From a very diverse shortlist of six authors, Alexis Wright, for her book Tracker has won this year’s Stella Prize. Judging panel chair Fiona Stager said the winning book—a biography of Aboriginal leader, thinker and entrepreneur Tracker Tilmouth that incorporates interviews with family, friends, foes and Tilmouth himself—is an ‘extraordinary, majestic book’. ‘It is one man’s story told by many voices, almost operatic in scale. With a tight narrative structure, compelling real-life characters, the book sings with insight and Tracker’s characteristic humour. Wright has crafted an epic that is a truly rewarding read,’ said Stager.

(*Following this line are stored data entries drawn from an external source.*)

Lemma redrive_at_name b ldir ddir a la id next receipt b' ldir' ddir' :
  redrive_dead_letter_at b ldir ddir a la id next = (Ok receipt, b', ldir', ddir') ->
  exists rest, id_str (rcpt_event_id receipt) = id_str id +:+ ":replay-" +:+ rest.
Proof.
  unfold redrive_dead_letter_at, publish_redriven, redrive_for_publish_at,
    redrive_for_publish_with_next.
  destruct (dead_transaction _ _ _ _) as [[[e|] s] dir] eqn:Et; [|done]. cbn [on_store].
  unfold durable_publish. destruct (fs_append _ _ _ _ _) as [[[r|] l] d] eqn:Ea; [|done].
  apply fs_append_Ok in Ea. intros [= <- _ _ _].
  change (rcpt_event_id (receipt_from_record r)) with (event_id (log_event r)). rewrite Ea.
  unfold dead_transaction in Et. destruct (ds_writer (db_dead b)) as [w|].
  - destruct (_ >>? _) as [rs|]; [|done].
    destruct (redrive_in _ _ _ _ _ rs) as [[[] ?] ?] eqn:Er; simplify_eq. by apply redrive_in_name in Er.
  - destruct (redrive_in _ _ _ _ _ _) as [[? ?] ?] eqn:Er. simplify_eq. by apply redrive_in_name in Er.
Qed.

Section Recorded.
Context {H : Type}.
Variable handler : ReplayHandlerBinding -> Event -> N -> N -> N -> H ->
  Res OwnedReplayDeliveryStatus * H.
Variable project : ProjectConfig.
Variable options : SchedulerRetryTickOptions.

Abbreviation State := (TickState (H := H * list DeliveryCall)).
Abbreviation calls s := (snd (tk_handler s)).

Lemma reconcile_bindings_calls event delay bs : forall index pending failure lines st res lines' st',
  reconcile_bindings (recorded handler) options event delay index bs pending failure lines st
    = (res, lines', st') ->
  st.2 `prefix_of` st'.2 /\
  (res = Ok (false, None) -> pending = false /\ failure = None /\
     forall i b, bs !! i = Some b -> delivered_call st'.2 b event (index + N.of_nat i)).
Proof using Type.
  induction bs as [|b bs IH]; intros index pending failure lines st res lines' st' Hr; cbn in Hr.
  { simplify_eq. split; [done|]. intros [= -> ->]. done. }
  unfold recorded in Hr at 1.
  destruct (handler b event index delay (opt_redrive_ready_at_ms options) st.1) as [[status|err] h] eqn:Eh.
  2: { simplify_eq. split; [by apply prefix_app_r|]. done. }
  assert (Hnext : forall pending' failure' lines0,
    reconcile_bindings (recorded handler) options event delay (index + 1) bs pending' failure' lines0
      (h, st.2 ++ [MkCall b event index (Ok status)]) = (res, lines', st') ->
    st.2 `prefix_of` st'.2 /\ MkCall b event index (Ok status) ∈ st'.2 /\
    (res = Ok (false, None) -> pending' = false /\ failure' = None /\
      forall i b', bs !! i = Some b' -> delivered_call st'.2 b' event (index + 1 + N.of_nat i))).
  { intros p f l0 Hn. apply IH in Hn as [Hp Hs]. cbn [snd] in Hp. split_and!; [|by eapply elem_of_prefix; [|exact Hp]; apply elem_of_app; right; left|exact Hs].
    etrans; [|exact Hp]. by apply prefix_app_r. }
  destruct status as [task status|task digest size|task error scheduled];
    apply Hnext in Hr as (Hp & Hin & Hs); (split; [exact Hp|]); intros Hres; destruct (Hs Hres) as (E1 & E2 & Hall).
  - done.
  - split_and!; [done..|]. intros [|i] b' Hb; cbn in Hb; simplify_eq.
    + rewrite N.add_0_r. by exists task, digest, size.
    + replace (index + N.of_nat (S i))%N with (index + 1 + N.of_nat i)%N by lia. by apply Hall.
  - by destruct failure.
Qed.

Lemma reconcile_plan_calls d event st res lines st' :
  reconcile_replay_plan (recorded handler) project options d event st = (res, lines, st') ->
  st.2 `prefix_of` st'.2 /\
  forall deliveries, res = Ok (PlanSucceeded deliveries) ->
    route (subscription_table project) event = Ok deliveries /\
    validate_replay_bindings project (dl_replay_handlers d) deliveries
      (opt_mailbox_capacity options) = Ok tt /\
    forall i b, dl_replay_handlers d !! i = Some b -> delivered_call st'.2 b event (N.of_nat i).
Proof using Type.
  unfold reconcile_replay_plan. destruct (route _ event) as [ps|]; [|intros; by simplify_eq].
  destruct (validate_replay_bindings _ _ _ _) as [[]|] eqn:Ev; [|intros; by simplify_eq].
  destruct (reconcile_bindings _ _ _ _ _ _ _ _ _ _) as [[r lines'] st1] eqn:Er.
  apply reconcile_bindings_calls in Er as [Hp Hs].
  intros Hrun. assert (st1 = st') as -> by (by destruct r as [[[] []]|]; simplify_eq).
  split; [done|]. intros deliveries ->.
  destruct r as [[[] []]|]; simplify_eq. destruct (Hs eq_refl) as (_ & _ & Hall). split_and!; try done.
Qed.

(** ** One dead letter *)

(** The replay of a dead letter that an iteration started in [s] delivers: the
    event the log holds for the latest replay, or for the replay the iteration
    itself appends when the log has none. *)
Definition letter_replay (a : TickAccess) (s : State) (d : DeadLetterRecord) : Res Event :=
  match latest_replay_record (tk_bus s) (dl_id d) with
  | Some replay => retry_replay_event (tk_bus s) (record_id replay)
  | None =>
      let '(res, bus, _, _) :=
        redrive_dead_letter_at (tk_bus s) (tk_ldir s) (tk_ddir s) (ta_redrive a) (ta_publish a)
          (dl_id d) (opt_redrive_ready_at_ms options) in
      let? receipt := res in retry_replay_event bus (rcpt_event_id receipt)
  end.

(** What one iteration adds to the report, [replay] being the letter's replay. *)
Definition adds (replay : Res Event) (d : DeadLetterRecord) (calls : list DeliveryCall) (r r' : SchedulerRetryTickReport) : Prop :=
  (exists e, rep_dispatched_events r' = rep_dispatched_events r ++ [e] /\
     rep_failed_events r' = rep_failed_events r /\ rep_skipped_events r' = rep_skipped_events r /\
     exists event, replay = Ok event /\ dispatch_ok project options d event e calls) \/
  (exists e, rep_failed_events r' = rep_failed_events r ++ [e] /\
     rep_dispatched_events r' = rep_dispatched_events r /\
     rep_skipped_events r' = rep_skipped_events r /\ fre_event_id e = id_str (dl_id d)) \/
  (exists e, rep_skipped_events r' = rep_skipped_events r ++ [e] /\
     rep_dispatched_events r' = rep_dispatched_events r /\
     rep_failed_events r' = rep_failed_events r /\ ski_event_id e = id_str (dl_id d)).

Lemma finish_failed_adds replay a (s : State) d receipt error u s' :
  finish_failed options a s d receipt error = (Ok u, s') ->
  tk_handler s' = tk_handler s /\ adds replay d (calls s) (tk_report s) (tk_report s').
Proof using Type.
  unfold finish_failed. destruct (replay_failure_consumer _ _); [|done].
  destruct (durable_fail _ _ _ _ _ _) as [[[rec|] bus] ldir]; [|done].
  destruct (0 <? _)%N.
  - destruct (set_dead_letter_redrive_policy _ _ _ _ _) as [[[q|] bus'] ddir]; [|done].
    intros [= _ <-]. split; [done|]. right; left. by eexists.
  - intros [= _ <-]. split; [done|]. right; left. by eexists.
Qed.

Lemma reconcile_receipt_adds a (s : State) d receipt u s' :
  (rp_next_attempt_after_ms (dl_redrive d) <= opt_redrive_ready_at_ms options)%N ->
  (exists rest, id_str (rcpt_event_id receipt) = id_str (dl_id d) +:+ ":replay-" +:+ rest) ->
  reconcile_receipt (recorded handler) project options a s d receipt = (Ok u, s') ->
  calls s `prefix_of` calls s' /\
  adds (retry_replay_event (tk_bus s) (rcpt_event_id receipt)) d (calls s') (tk_report s) (tk_report s').
Proof using Type.
  intros Hdue Hname. unfold reconcile_receipt, retry_replay_event.
  destruct (event_log_record (tk_bus s) (rcpt_event_id receipt)) as [rec|] eqn:El; [|done].
  cbn [fmap option_fmap option_map ok_or].
  destruct (reconcile_replay_plan _ _ _ _ _ _) as [[execution lines] st] eqn:Er.
  apply reconcile_plan_calls in Er as [Hp Hs].
  assert (Hid : record_id rec = rcpt_event_id receipt).
  { apply List.find_some in El as [_ El]. by apply bool_decide_eq_true_1 in El. }
  destruct execution as [[|deliveries|error]|error].
  - intros [= _ <-]. split; [exact Hp|]. right; right. by eexists.
  - destruct (Hs deliveries eq_refl) as (Hroute & Hval & Hall).
    apply validate_replay_bindings_Ok in Hval as (Hne & Hbound & Hagents & Hen).
    unfold finish_succeeded. destruct (replay_ack_consumer _) as [consumer|]; [|done].
    destruct (durable_ack _ _ _ _ _) as [[[r|] bus] ldir]; [|done].
    intros [= _ <-]. split; [exact Hp|]. left. eexists. split; [reflexivity|].
    split; [done|]. split; [done|]. exists (log_event rec). split; [done|].
    split; cbn [dis_event_id dis_replay_event_id dis_deliveries]; try done. by rewrite <- Hid.
  - intros Hf. eapply finish_failed_adds in Hf as [Eh Ha]. rewrite Eh. split; [exact Hp|exact Ha].
  - intros Hf. eapply finish_failed_adds in Hf as [Eh Ha]. rewrite Eh. split; [exact Hp|exact Ha].
Qed.

Lemma retry_one_adds a (s : State) d u s' :
  retry_one (recorded handler) project options a s d = (Ok u, s') ->
  calls s `prefix_of` calls s' /\ adds (letter_replay a s d) d (calls s') (tk_report s) (tk_report s').
Proof using Type.
  assert (Hskip : forall reason (s0 : State), calls s0 = calls s ->
    rep_dispatched_events (tk_report s0) = rep_dispatched_events (tk_report s) ->
    rep_failed_events (tk_report s0) = rep_failed_events (tk_report s) ->
    rep_skipped_events (tk_report s0) = rep_skipped_events (tk_report s) ->
    (Ok tt, report_with s0 (fun r => skip_retry r (dl_id d) reason)) = (@Ok EvaError _ u, s') ->
    calls s `prefix_of` calls s' /\ adds (letter_replay a s d) d (calls s') (tk_report s) (tk_report s')).
  { intros reason s0 Hc H1 H2 H3 [= _ <-]. split; [by rewrite <- Hc|].
    right; right. eexists. split; [cbn; by rewrite H3|]. done. }
  unfold retry_one. destruct (_ <? _)%N eqn:Edue; [by apply Hskip|]. apply N.ltb_ge in Edue.
  set (s1 := report_with s _).
  assert (Hgo : forall s2 receipt, tk_handler s2 = tk_handler s -> tk_report s2 = tk_report s1 ->
    (exists rest, id_str (rcpt_event_id receipt) = id_str (dl_id d) +:+ ":replay-" +:+ rest) ->
    retry_replay_event (tk_bus s2) (rcpt_event_id receipt) = letter_replay a s d ->
    reconcile_receipt (recorded handler) project options a s2 d receipt = (Ok u, s') ->
    calls s `prefix_of` calls s' /\ adds (letter_replay a s d) d (calls s') (tk_report s) (tk_report s')).
  { intros s2 receipt Hh Hr Hn He Hrun. apply reconcile_receipt_adds in Hrun as [Hp Ha]; [|done..].
    rewrite Hh in Hp. rewrite Hr, He in Ha. split; [exact Hp|exact Ha]. }
  change (tk_bus s1) with (tk_bus s). change (tk_ldir s1) with (tk_ldir s). change (tk_ddir s1) with (tk_ddir s).
  destruct (event_log_status (tk_bus s) (dl_id d)) as [[]|]; try (by apply Hskip).
  all: destruct (latest_replay_record (tk_bus s) (dl_id d)) as [replay|] eqn:El.
  1,3: case_bool_decide; [by apply Hskip|]; apply Hgo; try done;
    [|by unfold letter_replay; rewrite El]; apply List.find_some in El as [_ El]; apply bool_decide_eq_true_1 in El;
    destruct El as [rest El%strip_prefix_Some]; exists rest; cbn; by rewrite El, append_assoc.
  all: destruct (redrive_dead_letter_at _ _ _ _ _ _ _) as [[[[receipt|] bus] ldir] ddir] eqn:Er; [|done].
  all: apply Hgo; try done; [by eapply redrive_at_name|].
  all: unfold letter_replay; by rewrite El, Er.
Qed.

In her acceptance speech, Wright says :
Tracker Tilmouth was a visionary and a person of enormous inner strength who genuinely loved this land and knew it like the back of his hand. And much more, he genuinely made people feel alive. He could do this to people no matter who they were. He would do this whether it was through his thinking and ideas of how to build Aboriginal economies, political maneuvering and analysis, or from his endlessly sharp and, at times, irreverent wit, from the jokes that would make you laugh or make you annoyed with him. Or he could make you feel alive from the way he endlessly challenged you to be much more than how you saw yourself, or wanted to be.
Wright also acknowledges the diversity of shortlist which is the great celebration of this award. She says
The great celebration today is that we have many exciting, diverse voices in the world of Australian letters. We encompass the world right here in our literature. And even in this shortlist that has been judged as being some of the very best of women’s literature published in the past year, we demonstrate our remarkable diversity, internationalism, and maturity as people of many backgrounds, and here including Indonesia, Iran and Sri Lanka, as well as two Aboriginal writers. A literary dialogue that allows us to have greater knowledge and understanding of each other, and acceptance of difference, and respect for each other in our diversity, is what will make Australian literature truly marvellous, relevant, and far stronger than it has ever been.
City of Parramatta Library has a few copies of title in its collection for our borrowers.